* _Collected data entries_:
═══

Lemma with_lease_qwf cur r l f b q' :
  qwf r -> (forall j, (id (f j) = id j \/ id (f j) = 0)
              /\ (lease (f j) = 0 \/ id (f j) = 0 /\ lease (f j) = lease j)) ->
  with_lease cur (Some r) l f = (b, q') -> exists r', q' = Some r' /\ qwf r'
    /\ next_id r' = next_id r /\ next_lease r' = next_lease r.
Proof.
  intros Hw Hf E. destruct (with_lease_lemma cur r l f) as [(k & [Hi _] & _ & _ & E')|[E' _]];
    rewrite E' in E; injection E as <- <-; [|by exists r].
  eexists. split; [done|]. split; [|done]. destruct (Hf (jobs r !!! k)). by apply qwf_slot.
Qed.

(** A lease that is out names one slot. *)
Lemma held_unique r l k k' : qwf r -> l <> 0 -> held_at r l k -> held_at r l k' -> k = k'.
Proof. intros Hw Hl [Hi <-] [Hi' E]. by apply (qwf_leases r Hw). Qed.

(** [delete] and [release] act on the job a lease names, in the caller's own namespace,
    and on nothing else: deleted, its slot is free; released, it is the same job with its
    attempts, unreserved, available after the delay.  The lease is spent either way.  For an
    unknown lease, or another application's, nothing happens. *)
Theorem ack_or_retry cur r l delay now :
  qwf r ->
  (forall k, held_at r l k -> l <> 0 -> owns cur (name (jobs r !!! k)) = true ->
     let j := jobs r !!! k in
     exists rd rr,
       delete cur (Some r) l = (true, Some rd) /\ qwf rd
       /\ jobs rd = <[k := freed j]> (jobs r) /\ (forall k', ~ held_at rd l k')
       /\ release cur (Some r) l delay now = (true, Some rr) /\ qwf rr
       /\ jobs rr = <[k := mkJob (id j) (queue_hash j) (after_secs now delay) 0 0 (created_at j)
                             (name j) (attempts j) (payload j)]> (jobs r)
       /\ (forall k', ~ held_at rr l k'))
  /\ (l = 0 \/ (forall k, ~ held_at r l k)
        \/ (exists k, held_at r l k /\ owns cur (name (jobs r !!! k)) = false) ->
      delete cur (Some r) l = (false, Some r) /\ release cur (Some r) l delay now = (false, Some r)).
Proof.
  intros Hw. split.
  - intros k Hk Hl Ho j.
    assert (forall f, with_lease cur (Some r) l f = (true, Some (set_jobs r (<[k := f j]> (jobs r))))) as Hf.
    { intros f. destruct (with_lease_lemma cur r l f) as [(k2 & Hk2 & _ & _ & E)|[_ [?|[Hno|(k2 & Hk2 & Ho2)]]]];
        [| |by destruct (Hno k)|].
      - unfold j. by rewrite (held_unique r l k k2 Hw Hl Hk Hk2).
      - done.
      - rewrite (held_unique r l k k2) in Ho by done. congruence. }
    pose proof (job_in_range _ _ (proj1 Hk)) as Hlt.
    assert (forall j', id j' = 0 \/ lease j' = 0 -> forall k',
              ~ held_at (set_jobs r (<[k := j']> (jobs r))) l k') as Hgone.
    { intros j' Hj' k' Hh. unfold held_at in Hh. cbn [jobs set_jobs] in Hh.
      rewrite lookup_total_insert_dec in Hh by done. case_decide as Ek; [subst k'|].
      - destruct Hh, Hj'; congruence.
      - apply Ek. by apply (held_unique r l). }
    exists (set_jobs r (<[k := freed j]> (jobs r))), (set_jobs r (<[k := released j (after_secs now delay)]> (jobs r))).
    split_and!; [apply Hf| |done|apply Hgone; by left|apply Hf| |done|apply Hgone; by right].
    + apply qwf_slot; [done|apply Hk|by right|right; done].
    + apply qwf_slot; [done|apply Hk|by left|by left].
  - intros Hno. assert (forall f, with_lease cur (Some r) l f = (false, Some r)) as Hf; [|split; apply Hf].
    intros f. destruct (with_lease_lemma cur r l f) as [(k & Hk & Hl & Ho & _)|[E _]]; [|done].
    exfalso. destruct Hno as [?|[Hno|(k2 & Hk2 & Ho2)]]; [done|by destruct (Hno k)|].
    rewrite (held_unique r l k k2) in Ho by done. congruence.
Qed.

(** ** Leases over time *)

Inductive qop :=
| QPush (cur : option App) (queue pl : bytes) (delay now : Z)
| QPop (cur : option App) (queue : bytes) (visibility now : Z)
| QDelete (cur : option App) (l : Z)
| QRelease (cur : option App) (l delay now : Z).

═══

* _Work task_: Which lines should be output? Exactly those from the first line of the data through the line containing "let j := jobs r !!! k in", inclusive.

* _Task response_:
Lemma with_lease_qwf cur r l f b q' :
  qwf r -> (forall j, (id (f j) = id j \/ id (f j) = 0)
              /\ (lease (f j) = 0 \/ id (f j) = 0 /\ lease (f j) = lease j)) ->
  with_lease cur (Some r) l f = (b, q') -> exists r', q' = Some r' /\ qwf r'
    /\ next_id r' = next_id r /\ next_lease r' = next_lease r.
Proof.
  intros Hw Hf E. destruct (with_lease_lemma cur r l f) as [(k & [Hi _] & _ & _ & E')|[E' _]];
    rewrite E' in E; injection E as <- <-; [|by exists r].
  eexists. split; [done|]. split; [|done]. destruct (Hf (jobs r !!! k)). by apply qwf_slot.
Qed.

(** A lease that is out names one slot. *)
Lemma held_unique r l k k' : qwf r -> l <> 0 -> held_at r l k -> held_at r l k' -> k = k'.
Proof. intros Hw Hl [Hi <-] [Hi' E]. by apply (qwf_leases r Hw). Qed.

(** [delete] and [release] act on the job a lease names, in the caller's own namespace,
    and on nothing else: deleted, its slot is free; released, it is the same job with its
    attempts, unreserved, available after the delay.  The lease is spent either way.  For an
    unknown lease, or another application's, nothing happens. *)
Theorem ack_or_retry cur r l delay now :
  qwf r ->
  (forall k, held_at r l k -> l <> 0 -> owns cur (name (jobs r !!! k)) = true ->
     let j := jobs r !!! k in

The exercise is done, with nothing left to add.